> Task details:
From the material that follows, count the lines with the word "queryPending" in them. Reply with the number only.

· · ·

Lemma Ctl_no_watches w : Ctl w -> watchIdRef w = None -> watches w = [].
Proof.
  intros [Cw _] Hr. destruct (watches w) as [|i l]; [reflexivity|].
  specialize (Cw i (or_introl eq_refl)). congruence.
Qed.

Lemma Ctl_startWatching w :
  Ctl w -> watchIdRef w = None -> queryPending w = false ->
  Ctl (startWatching w).
Proof.
  intros C Hr Hq. pose proof (Ctl_no_watches w C Hr) as Hw.
  unfold startWatching. destruct (cancelled w); [exact C|].
  split; cbn; rewrite ?Hw, ?Hq; try discriminate.
  intros id [<-|[]]. reflexivity.
Qed.

Lemma Ctl_stopWatching w : Ctl w -> Ctl (stopWatching w).
Proof.
  intros C.
  destruct (stopWatching_control w (ctl_watches w C))
    as (Hr & Hw & Hs & Hq & Hl & _).
  split; rewrite ?Hr, ?Hw, ?Hs, ?Hq, ?Hl.
  - intros id [].
  - intros Hq'. destruct (ctl_query w C Hq') as (_ & ? & ?). auto.
Qed.

Ltac ctl_side :=
  cbn; try reflexivity; try assumption;
  try (intros Hx;
       (discriminate Hx
        || (split; [assumption|split; [reflexivity|left; reflexivity]]))).

Lemma Ctl_handlePosition pos w : Ctl w -> Ctl (handlePosition pos w).
Proof.
  intros C.
  destruct (handlePosition_control pos w) as (Hr & Hw & Hq & Hl & _ & _ & Hp).
  apply (Ctl_frame w); auto.
  rewrite Hq, Hl. intros Hq'. repeat split; auto.
  destruct Hp as [-> | Hg]; [now left|right; congruence].
Qed.

Lemma Ctl_handleError e w : Ctl w -> queryPending w = false ->
  Ctl (handleError e w).
Proof.
  intros C Hq. unfold handleError. destruct (code e).
  - apply Ctl_stopWatching. destruct C as [Cw _].
    split; cbn; auto. rewrite Hq. discriminate.
  - apply (Ctl_frame w); ctl_side.
  - apply (Ctl_frame w); ctl_side.
Qed.

Lemma Ctl_initial g p : Ctl (effect (initialWorld g p)).
Proof.
  unfold effect, startWatching. destruct g, p; cbn; split; cbn; intros;
    repeat match goal with
           | Hx : _ \/ _ |- _ => destruct Hx
           | Hx : False |- _ => destruct Hx
           end; subst; try discriminate; repeat split; auto; discriminate.
Qed.

Lemma watching_In id w : watching id w = true -> In id (watches w).
Proof.
  unfold watching. intros Hx. apply existsb_exists in Hx as (i & Hi & E).
  apply Pos.eqb_eq in E. now subst.
Qed.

· · ·

> Exercise response:
2